On aura compris qu'un tel écart provient de la situation qui prévaut dans les régions périphériques. En effet, à l'extérieur du Montréal métropolitain, c'est le français qui a l'avantage dans le jeu des choix linguistiques, avec un gain net de près de 10 000 locuteurs. L'ajout des allophones conduit à un rapport anglos/francos de sept anglophones seulement contre 100 francophones! Bref, net avantage au français hors Montréal, ce que M. Castonguay se devait de ne pas cacher.

Puisque Charles Castonguay analyse les données des recensements sur la langue depuis quatre décennies, ce n'est pas lui faire un procès d'intention de croire que c'est en toute connaissance de cause qu'il a fait le choix de la région métropolitaine de Montréal pour mieux accentuer sa thèse.

Les silences de Castonguay

Depuis un an, Castonguay a souvent reproché à l'OQLF d'avoir retardé la publication de plusieurs études. S'il aime bien en citer quelques-unes, il préfère garder le silence sur d'autres.

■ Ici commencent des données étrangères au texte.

(* ===== verification/HostCreateThms.v ===== *)
(** What a submission does to the inventory.

    Theorems on [HostCreate]: the stages that store ports and addresses merge
    reports into rows without tripping over the unique indexes, bridge subnets
    are written with owners that exist, and the whole operation stays on its
    host's network. *)

From S2P Require Import Prelude Effects Net Ports Position Entities ServiceIdentity Bindings.
From S2P Require Import Services Lldp Hosts HostMatch Subnets Consolidate Interfaces HostCreate.
Local Open Scope Z_scope.

Lemma fmap_factor {A B C} (core : A → C) (f : A → B) (l l' : list A) :
  (∀ a b, core a = core b → f a = f b) → core <$> l = core <$> l' → f <$> l = f <$> l'.
Proof.
  intros H. revert l'. induction l as [|x l IH]; intros [|y l'] E; simplify_eq/=; [done|].
  by rewrite (H x y), (IH l').
Qed.

(** ** Merging reports into a table

    Rows are known by an id and by a natural key, both unique.  [core] is what a
    refresh of [last_seen_at] keeps. *)
Section Absorb.
Context {A K C : Type} (idf : A → Uuid) (key : A → K) (core : A → C).
(** Which stored row may stand for a report, and what an inserted row is. *)
Context (stands from : A → A → Prop).

Definition wf_table (l : list A) : Prop := NoDup (idf <$> l) ∧ NoDup (key <$> l).

Record absorbed (l0 : list A) (reported created refresh l : list A) : Prop := {
  ab_wf : wf_table l;
  ab_prefix : ∃ new, l = l0 ++ new ∧ ∀ r, r ∈ new → ∃ p, p ∈ reported ∧ from p r;
  ab_created : Forall2 (λ p c, (∃ r, r ∈ l ∧ core r = core c) ∧ stands p c) reported created;
  ab_refresh : ∀ e, e ∈ refresh → ∃ r, r ∈ l ∧ core r = core e
}.

Lemma absorbed_nil l0 : wf_table l0 → absorbed l0 [] [] [] l0.
Proof.
  intros Hwf. constructor; [done| |by constructor|by intros e ?%not_elem_of_nil].
  exists []. split; [by rewrite app_nil_r|by intros r ?%not_elem_of_nil].
Qed.

Lemma absorbed_match l0 rep cr rf l p e e' :
  absorbed l0 rep cr rf l → e ∈ l → core e' = core e → stands p e' →
  absorbed l0 (rep ++ [p]) (cr ++ [e']) (rf ++ [e']) l.
Proof.
  intros [Hwf (new & Hl & Hnew) Hcr Hrf] He Hc Hs. constructor; [done| | |].
  - exists new. split; [done|]. intros r (p' & Hp & Hf)%Hnew. exists p'. set_solver.
  - apply Forall2_app; [done|]. constructor; [|done]. split; [by exists e|done].
  - intros x [Hx| ->%list_elem_of_singleton]%elem_of_app; [by apply Hrf|by exists e].
Qed.

Lemma absorbed_insert l0 rep cr rf l p r :
  absorbed l0 rep cr rf l → idf r ∉ idf <$> l → key r ∉ key <$> l → stands p r → from p r →
  absorbed l0 (rep ++ [p]) (cr ++ [r]) rf (l ++ [r]).
Proof.
  intros [[Hid Hkey] (new & -> & Hnew) Hcr Hrf] Hi Hk Hs Hf. constructor.
  - split; by apply NoDup_fmap_snoc.
  - exists (new ++ [r]). rewrite app_assoc. split; [done|].
    intros x [(p' & Hp & Hf')%Hnew| ->%list_elem_of_singleton]%elem_of_app;
      [exists p'; set_solver|exists p; set_solver].
  - apply Forall2_app.
    + eapply Forall2_impl; [|exact Hcr]. intros x c [(y & Hy & Ey) Hst]. split; [|done].
      exists y. set_solver.
    + constructor; [|done]. split; [exists r; set_solver|done].
  - intros x (y & Hy & Ey)%Hrf. exists y. set_solver.
Qed.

Silence d'abord sur une Note méthodologique parue dans la prestigieuse collection «Langues et sociétés» de l'Office (n° 44, 104 pages). Or, cette étude remet justement en question sa manière mécanique et aveugle de traiter certaines données atypiques (cas particuliers où l'on trouve plus d'une réponse sur les langues, soit 3% en 2006), car elle a pour effet pervers de créer de faux transferts linguistiques.

Si Charles Castonguay avait tenu compte de cette publication, l'anglicisation nette de 20 000 personnes recensées dans la région métropolitaine de Montréal aurait été réduite de plus de 16% (16 500). Pour l'ensemble du Québec, cette mesure est même érodée de plus de 20% (8400). En somme, la portée du discours de Charles Castonguay est affaiblie de manière non négligeable par la nouvelle façon d'analyser les données. D'où, probablement, son silence sur la question.

Silence aussi sur les nouvelles projections du démographe Marc Termote. Quand on lit dans l'ouvrage de ce dernier «que ce sont les processus démographiques qui sont déterminants pour l'avenir des groupes français et anglais du Québec, et non la mobilité linguistique», on comprend très bien alors le mutisme de Castonguay en la matière (Nouvelles perspectives démolinguistiques du Québec, OQLF, Étude 8, p. 52).

Bref, Charles Castonguay s'est placé dans la situation de l'arroseur arrosé. Après avoir reproché aux uns (l'OQLF) et aux autres (la commission Bouchard-Taylor) d'avoir longtemps «caché» plusieurs études, il fait pire par ses silences dans le petit livre qu'il a publié à l'automne 2008.

Démographe, l'auteur est chercheur associé à la chaire Hector-Fabre de l'UQAM. De 1980 à 2004, il a oeuvré au Conseil de la langue française puis à l'Office québécois de la langue française.